» Assigned task: Count the lines in the records beneath this task that contain the string "TcpConnectionMode", then give the count by itself.

Start of Source material

(** [Parser::read_port], [Parser::read_scope_id] *)
Definition read_port (s : bytes) : option (Z * bytes) :=
  s ← read_char Byte.x3a s; read_number 10 (length s) true 65535 s.

Definition read_scope_id (s : bytes) : option (Z * bytes) :=
  s ← read_char Byte.x25 s; read_number 10 (length s) true (2 ^ 32 - 1) s.

Definition read_socket_addr_v4 (s : bytes) : option (SocketAddr * bytes) :=
  '(ip, s) ← read_ipv4_addr s;
  '(port, s) ← read_port s;
  Some (SocketV4 ip port, s).

Definition read_socket_addr_v6 (s : bytes) : option (SocketAddr * bytes) :=
  s ← read_char Byte.x5b s;
  '(groups, s) ← read_ipv6_addr s;
  let (scope_id, s) := default (0%Z, s) (read_scope_id s) in
  s ← read_char Byte.x5d s;
  '(port, s) ← read_port s;
  Some (SocketV6 (ip6_octets groups) scope_id port, s).

(** [s.parse::<SocketAddr>()] *)
Definition parse_socket_addr (s : bytes) : result TransportError SocketAddr :=
  match read_socket_addr_v4 s with
  | Some (a, []) => Ok a
  | Some _ => Err InvalidAddress
  | None =>
      match read_socket_addr_v6 s with
      | Some (a, []) => Ok a
      | _ => Err InvalidAddress
      end
  end.

(** [Iterator::find] consumes what it looks at. *)
Fixpoint iter_find {A} (p : A -> bool) (iter : list A) : option A * list A :=
  match iter with
  | [] => (None, [])
  | x :: iter => if p x then (Some x, iter) else iter_find p iter
  end.

(** [str::to_socket_addrs] *)
Class HostLookup := to_socket_addrs : bytes -> option (list SocketAddr).

Definition resolve_peer `{HostLookup} (peer : bytes) : result TransportError SocketAddr :=
  match parse_socket_addr peer with
  | Ok p => Ok p
  | _ =>
      match to_socket_addrs peer with
      | Some iter =>
          let (o, iter) := iter_find is_ipv4 iter in
          match o with
          | Some p => Ok p
          | None =>
              match (iter_find is_ipv6 iter).1 with
              | Some p => Ok p
              | None => Err InvalidAddress
              end
          end
      | None => Err InvalidAddress
      end
  end.

(** ** The registry (registry/common.rs, internal.rs) *)

Inductive TcpConnectionMode := Outgoing | Incoming.

Record TcpSenderInfo := mkTcpSenderInfo {
  si_address : Address;
  si_receiver_address : Address;
  si_socket_address : SocketAddr;
  si_mode : TcpConnectionMode;
  si_flow_control_id : FlowControlId
}.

End of Source material

» Written solution: 2